Given the challenging nature of developing real-time, post-trade services for derivatives and the tendency for the market to overplay the use of ‘real-time’, can investment managers afford to take a slightly more casual approach to this area? Not according to Gert Raeves, senior vice president of strategic business development at data management firm GoldenSource, who believes that recent events have shown that it is a fit-for-purpose argument. “The whole Landesbanki case has showed that fund managers should not be bringing these type of instruments into their portfolios unless they have these type of processes set up and the right framework to manage it all.”

Misleading term
Raeves does, however, agree that ‘real-time’ is a misleading term. “Event-driven is a better term.” Rather than the execution-driven pricing changes that so occupy the front-office traders, the back and middle office should be looking at credit events 201 a fall in ratings or other macroeconomic factors. And rather than the speed at which the data is delivered, managers should be concerned about its consistency and integrity.

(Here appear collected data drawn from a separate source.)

(** * publicationList: the conversion pipeline and the snapshot viewer

    A shallow embedding of [database_maker.py] (load_data, run_conversion)
    and of the data path of [database_viewer.py] (load_database,
    DatabaseViewer.apply_filters), with the properties of the
    specification stated over it.

    Python values are modelled as the interpreter has them: a [str] is a
    sequence of Unicode code points, an [int] is an unbounded integer, a
    [float] is an IEEE-754 binary64 value.  A pandas DataFrame is a row
    index together with an ordered list of named columns, which is how
    pandas stores it; column labels may repeat. *)

From Stdlib Require Import String Ascii List Bool NArith ZArith Lia.
From Stdlib Require Import Permutation DecimalString.
From Stdlib Require Import Floats.SpecFloat.
Import ListNotations.

Set Implicit Arguments.

(* ================================================================== *)
(** * Python strings *)
(* ================================================================== *)

Module PyStr.

(** A Python [str]: its code points, in order. *)
Definition pystr := list N.

(** Literals are written as Rocq strings (UTF-8 bytes) and decoded. *)
Fixpoint utf8_decode (need : nat) (acc : N) (bs : list N) : pystr :=
  match bs with
  | [] => []
  | b :: rest =>
      match need with
      | O =>
          if (b <? 128)%N then b :: utf8_decode 0 0%N rest
          else if (b <? 224)%N then utf8_decode 1 (b - 192)%N rest
          else if (b <? 240)%N then utf8_decode 2 (b - 224)%N rest
          else utf8_decode 3 (b - 240)%N rest
      | S O => (acc * 64 + (b - 128))%N :: utf8_decode 0 0%N rest
      | S k => utf8_decode k (acc * 64 + (b - 128))%N rest
      end
  end.

Definition lit (s : string) : pystr :=
  utf8_decode 0 0%N (map N_of_ascii (list_ascii_of_string s)).

(** [a == b] on strings. *)
Fixpoint eqb (a b : pystr) : bool :=
  match a, b with
  | [], [] => true
  | x :: a', y :: b' => (x =? y)%N && eqb a' b'
  | _, _ => false
  end.

(** [name in names] on a list of strings. *)
Definition mem (name : pystr) (names : list pystr) : bool :=
  existsb (eqb name) names.

(** The code points [str.strip()] removes when called without argument
    (CPython's [_PyUnicode_IsWhitespace]). *)
Definition isspace (c : N) : bool :=
  ((9 <=? c) && (c <=? 13) || (28 <=? c) && (c <=? 32)
   || (c =? 133) || (c =? 160) || (c =? 5760)
   || (8192 <=? c) && (c <=? 8202)
   || (c =? 8232) || (c =? 8233) || (c =? 8239) || (c =? 8287)
   || (c =? 12288))%N.
(** The events of the cleanup handler on the registry [procs]. *)
Definition cleanup_trace (w : world) (procs : list handle) : list event :=
  CleanupBegin :: map Sigterm (filter (signalled w) procs) ++ [CleanupEnd].

(** ** More sample runs *)

(** A turn in which nginx is found dead with exit code 1, and worker 0
    too. *)
Definition nginx_dead_tick (now : Q) : tick :=
  mk_tick false now (fun _ => TransportError)
          (fun proc => match proc with
                       | Nginx | Worker 0 => Some 1%Z
                       | _ => None
                       end).

(** nginx dies in the second turn. *)
Definition world_nginx_crash : world :=
  mk_world true (fun _ => false) (fun _ => false)
           [quiet_tick 1700000001; nginx_dead_tick 1700000002;
            quiet_tick 1700000003]
           (fun proc => match proc with Nginx => Some 1%Z | _ => None end)
           (fun _ => false).

(** ** Numbers on a metrics page *)

(** What may follow the digits of a number: nothing, or the point. *)
Definition ends_digits (rest : string) : Prop :=
  rest = EmptyString \/ exists r, rest = String "." r.

(** ** A port given twice *)

(** The load balancer is given the port of worker 1. *)
Definition clashing_ports : args :=
  mk_args "m" "01,23,45" 8001 8000 2 "vllm" "".

(** ** A steady pace *)

(** Turns at a steady pace after a turn at [prev]: each comes a second or
    more after the one before it, and less than a second and a quarter. *)
Fixpoint steady (prev : Q) (turns : list tick) : Prop :=
  match turns with
  | [] => True
  | t :: later =>
      (prev + 1 <= clock t)%Q /\ (clock t < prev + (5 # 4))%Q
      /\ steady (clock t) later
  end.

(** Every fifth turn, once [wait] turns have been left out. *)
Fixpoint every_fifth (wait : nat) (turns : list tick) : list tick :=
  match turns with
  | [] => []
  | t :: later =>
      match wait with
      | 0 => t :: every_fifth 4 later
      | S wait => every_fifth wait later
      end
  end.

(** Six turns a second apart in which nothing happens. *)
Definition world_six_turns : world :=
  mk_world true (fun _ => false) (fun _ => false)
           [quiet_tick 1700000001; quiet_tick 1700000002;
            quiet_tick 1700000003; quiet_tick 1700000004;
            quiet_tick 1700000005; quiet_tick 1700000006]
           (fun _ => None) (fun _ => false).

(** * Properties *)

(** ** The string primitives on examples *)

Example parse_gpu_groups_default :
  parse_gpu_groups "01,23,45,67" = ["0,1"; "2,3"; "4,5"; "6,7"].
Proof. reflexivity. Qed.

Example parse_gpu_groups_singles :
  parse_gpu_groups "0,1,2,3" = ["0"; "1"; "2"; "3"].
Proof. reflexivity. Qed.

Example parse_gpu_groups_blank_token :
  parse_gpu_groups "01,,23" = ["0,1"; ""; "2,3"].
Proof. reflexivity. Qed.

Example parse_gpu_groups_spaces :
  parse_gpu_groups "0, 1" = ["0"; "1"].
Proof. reflexivity. Qed.

Example str_examples :
  PyStr.str 8000%Z = "8000" /\ PyStr.str 0%Z = "0" /\ PyStr.str (-7)%Z = "-7".
Proof. repeat split; reflexivity. Qed.

Example split_ws_example :
  PyStr.split_ws "  a{x=1}   3.0 " = ["a{x=1}"; "3.0"].
Proof. reflexivity. Qed.

Example int_float_examples :
  map int_float ["3.0"; "128.0"; "-2.75"; "1e3"; "1_0.5E-1"; ".5"; "7."; "+0"]
  = map Return [3; 128; -2; 1000; 1; 0; 7; 0]%Z.
Proof. vm_compute. reflexivity. Qed.

Example int_float_rounds_to_binary64 :
  map int_float ["0.99999999999999999999"; "9007199254740993"; "1e23"]
  = map Return [1; 9007199254740992; 99999999999999991611392]%Z.
Proof. vm_compute. reflexivity. Qed.

Example int_float_rejects :
  map int_float ["abc"; "nan"; "inf"; "-Infinity"; "1e400"; "1e"; "1__0"; "."; ""; "0x10"]
  = map Raise [ValueError; ValueError; OverflowError; OverflowError;
               OverflowError; ValueError; ValueError; ValueError; ValueError;
               ValueError].
Proof. vm_compute. reflexivity. Qed.

Example get_worker_stats_example :
  get_worker_stats (fun _ => Response 200 metrics_example) 8000%Z
  = Return (mk_stats (Count 3) (Count 128)).
Proof. vm_compute. reflexivity. Qed.

(** ** Facts about the string primitives *)

Section StringFacts.

Lemma split_on_nonempty (sep : ascii) (s : string) :
  PyStr.split_on sep s <> [].
Proof.
  destruct s as [|c rest]; simpl; [discriminate|].
  destruct (Ascii.eqb c sep); [discriminate|].
  destruct (PyStr.split_on sep rest); discriminate.
Qed.

(** No field of a split holds the separator. *)
Lemma split_on_fields (sep : ascii) (s : string) :
  Forall (fun field => PyStr.contains sep field = false)
         (PyStr.split_on sep s).
Proof.
  induction s as [|c rest IH]; simpl.
  - constructor; [reflexivity | constructor].
  - destruct (Ascii.eqb c sep) eqn:E.
    + constructor; [reflexivity | exact IH].
    + destruct (PyStr.split_on sep rest) as [|field fields].
      * constructor; [simpl; now rewrite E | constructor].
      * inversion IH as [|? ? Hf Hfs]; subst.
        constructor; [simpl; now rewrite E | exact Hfs].
Qed.
(** The value a gesture that starts on cell [(d, s)] paints, as
    [onPointerDown] computes it from the paint mode. *)
Definition firstContactValue (st : HomeState) (d s : Z) : bool :=
  match paintMode st with
  | smart => negb (truthy (prop (displayedCells st) (keyFor d s)))
  | mark => true
  | erase => false
  end.

(** The steps of a drag between press and release, and the edit each one
    makes when drawing with value [v]. *)
Definition isDragStep (ev : GridEvent) : Prop :=
  match ev with EvEnter _ _ | EvMove _ => True | _ => False end.

Definition dragStepEdits (v : bool) (ev : GridEvent) : list Effect :=
  match ev with
  | EvEnter d s => [EditCell d s v]
  | EvMove e =>
      match cellAtPoint e with
      | Some (d, s) => [EditCell d s v]
      | None => []
      end
  | _ => []
  end.

(** A mouse press and release on one cell. *)
Definition click (d s : Z) (down up : PointerEvent) : Handler :=
  runHandlers [onPointerDown d s down; stopDrawing (Some up)].

Definition sampleMouse : PointerEvent :=
  {| pointerId := 2; isTouch := false; clientX := 40; clientY := 60;
     cellAtPoint := Some (0, 3) |}.

(** ** Sessions in which a fetched row holds an inherited name *)

(** User ["u1"] signed in on a desktop with erase mode chosen, before the
    first fetch. *)
Definition sampleSignedIn : HomeState :=
  {| client := true; userId := "u1"; isMobileViewport := false;
     mobileSection := table; mobileEditEnabled := false; members := [];
     selectedMemberId := ""; minimumDuration := 60;
     currentWeekStartMs := sampleWeekStartMs; draftCells := [];
     drawing := {| dr_active := false; dr_value := true |};
     paintMode := erase; touchGesture := idleGesture |}.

“It is about data quality and making sure that the data is not unfiltered and raw and is from the same set of data that is used for front office,” says Raeves. “The market needs to be assured that the data used in the back and middle office is consistent with the data used in the front office and vice versa. The golden copy concept is well used in the back office but not in the front office.”

As with SunGard’s Dodd, Raeves contends that the greatest challenge is not in the technology available and the services provided by various vendors, but in the availability of the market data. “Unfortunately some of it simply does not exist and there is a lack of consensus on valuations, meaning there is often no such thing as an observable price but just two different counterparty’s opinions.”

Nevertheless, technology still has a part to play, particularly in terms of risk management and the ability to recalculate portfolios every few seconds which, if not quite real time, is certainly more immediate than an end-of-day batch approach to recalculation. “The technologies are getting better,” says Carrick Pierce, president of Derivix, which provides software for portfolio risk visualisation and analysis.

Pierce cites the growing use of cloud computing, which enables firms to consume web-based hardware and software on a pay-as-you-go basis rather than having it installed in-house. “Formerly you were restricted by the technology and its availability. Unless you had access to an army of servers you could not expect to do any better than end-of-day risk analysis. But now there is a real trend to do this analysis in as real time as you are able to afford. I think this is a good thing for the industry. As the technology improves, real-time risk management will be more widespread and it will be a situation where, if you can do it, you will do it.”